The purpose of the present study was to characterize different β-adrenoceptors (β-ARs) and determine their role in the spontaneously tonic smooth muscle of the internal anal sphincter (IAS). The β-AR subtypes in the opossum IAS were investigated by functional in vitro, radioligand binding, Western blot, and reverse transcription-polymerase chain reaction (RT-PCR) studies.

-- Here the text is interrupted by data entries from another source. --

(** * The resilient request client of [we-dev-client]

    A shallow embedding of [ApiClient] (src/apps/we-dev-client/src/utils/
    security.ts, second module of the file) together with the part of
    [ErrorHandler] (utils/errorHandler.ts) that the client calls.

    The client is asynchronous JavaScript.  A single call runs its attempts
    strictly one after the other, so one call is embedded as a function that
    threads a [World] through the statements of [request] in program order:
    the client's cache, the clock read by [Date.now()], the error log of the
    [errorHandler] singleton, the pending [setTimeout] handles, and a trace of
    the effects that leave the client ([fetch], [console.error], the backoff
    wait).  The platform's [fetch] is an oracle [net]: the k-th invocation of
    [fetch] behaves as [net k]. *)

From stdpp Require Import gmap strings list pretty.

Set Warnings "-register-all".

Open Scope Z_scope.

(** ** Data *)

(** A decoded JSON document ([any] in the source).  Numbers are integers. *)
Inductive Json : Type :=
  | JNull
  | JBool (b : bool)
  | JNum (n : Z)
  | JStr (s : string)
  | JArr (items : list Json)
  | JObj (fields : list (string * Json)).

(** A header list; [new Headers()] is the empty one. *)
Definition Headers : Type := list (string * string).

(** A thrown JavaScript error, as far as the client looks at it. *)
Record JsError : Type := mkJsError {
  name : string;
  message : string
}.

(** [RequestInit], restricted to the fields the client reads. *)
Record RequestInit : Type := mkRequestInit {
  init_method : option string;
  init_body : option string;
  init_headers : Headers
}.

(** The [Response] that [fetch] resolves with.  The status is an unsigned
    number.  [resp_json] is the result of [response.json()]: [None] when the
    body is not a JSON document (the promise rejects with a [SyntaxError]);
    decoding is taken to complete. *)
Record Response : Type := mkResponse {
  resp_status : N;
  resp_statusText : string;
  resp_headers : Headers;
  resp_json : option Json
}.

(** [response.ok]: the status is in the range 200-299. *)
Definition resp_ok (r : Response) : bool :=
  ((200 <=? resp_status r) && (resp_status r <=? 299))%N.

(** [interface ApiResponse]. *)
Record ApiResponse : Type := mkApiResponse {
  data : Json;
  status : N;
  statusText : string;
  headers : Headers
}.

(** [interface ApiConfig]: what the caller passes to the constructor. *)
Record ApiConfig : Type := mkApiConfig {
  baseURL : string;
  timeout : option Z;
  retries : option Z;
  retryDelay : option Z
}.

(** [this.config] once the constructor has spread the caller's fields over
    the defaults: every field is present. *)
Record Config : Type := mkConfig {
  cfg_baseURL : string;
  cfg_timeout : Z;
  cfg_retries : Z;
  cfg_retryDelay : Z
}.

(** [constructor(config)]. *)
Definition constructor (config : ApiConfig) : Config :=
  {| cfg_baseURL := baseURL config;
     cfg_timeout := default 30000 (timeout config);
     cfg_retries := default 3 (retries config);
     cfg_retryDelay := default 1000 (retryDelay config) |}.

(** A value of the [cache] map. *)
Record CacheEntry : Type := mkCacheEntry {
  ce_data : Json;
  ce_timestamp : Z;
  ce_ttl : Z
}.

(** The [details] argument the client passes to [logError]. *)
Record Details : Type := mkDetails {
  d_attempt : Z;
  d_error : option string
}.

(** [interface AppError] of errorHandler.ts. *)
Record AppError : Type := mkAppError {
  ae_code : string;
  ae_message : string;
  ae_details : Details;
  ae_timestamp : Z
}.

(** A pending [setTimeout] handle and the time at which it fires. *)
Record Timer : Type := mkTimer {
  timer_id : nat;
  fires_at : Z
}.

(** Effects that leave the client, in program order. *)
Inductive Event : Type :=
  | EvFetch (url : string) (init : RequestInit)
  | EvConsoleError (code msg : string)
  | EvSleep (ms : Z).

Record World : Type := mkWorld {
  cache : gmap string CacheEntry;
  now : Z;
  errorLog : list AppError;
  timers : list Timer;
  nextTimer : nat;
  fetches : nat;
  trace : list Event
}.

(** What one invocation of [fetch] does.  [latency] is the time after which
    the promise settles if nothing aborts it first. *)
Inductive FetchBehaviour : Type :=
  | Responds (latency : N) (r : Response)
  | NetworkFails (latency : N) (msg : string)
  | Hangs.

ZD 7114 [(S)-4-[2-hydroxy-3-phenoxypropylaminoethoxy]-N-(2-methoxyethyl)phenoxyacetamide], a selective β₃-AR agonist, caused a potent and concentration-dependent relaxation of the IAS smooth muscle that was antagonized by the β₃-AR antagonist SR 59230A [1-(2-ethylphenoxy)-3-[[(1S)-1,2,3,4-tetrahydro-1-naphthalenyl]amino]-(2S)-2-propanol hydrochloride]. Conversely, the IAS smooth muscle relaxation caused by β₁- and β₂-AR agonists (xamoterol and procaterol, respectively) was selectively antagonized by their respective antagonists CGP 20712 [(±)-2-hydroxy-5-[2-[[2-hydroxy-3-[4-[1-methyl-4-(trifluoromethyl)-1H-imidazol-2-yl]phenoxy]propyl]amino]ethoxy]-benzamide methanesulfonate salt] and ICI 118551. Saturation binding of [¹²⁵I]iodocyanopindolol to β-AR subtypes revealed the presence of a high-affinity site (K_d1 = 96.4 ± 8.7 pM;B_max1 = 12.5 ± 0.6 fmol/mg protein) and a low-affinity site (K_d2 = 1.96 ± 1.7 nM; B_max2 = 58.7 ± 4.3 fmol/mg protein). Competition binding with selective β-AR antagonists revealed that the high-affinity site correspond to β₁/β₂-AR and the low affinity site to β₃-AR. Receptor binding data suggest the predominant presence of β₃-AR over β₁/β₂-AR. Western blot studies identified β₁-, β₂-, and β₃-AR subtypes. The presence of β₁-, β₂-, and β₃-ARs was further demonstrated by mRNA analysis using RT-PCR. The studies demonstrate a comprehensive functional and molecular characterization of β₁-, β₂-, and β₃-ARs in IAS smooth muscle. These studies may have important implications in anorectal and other gastrointestinal motility disorders.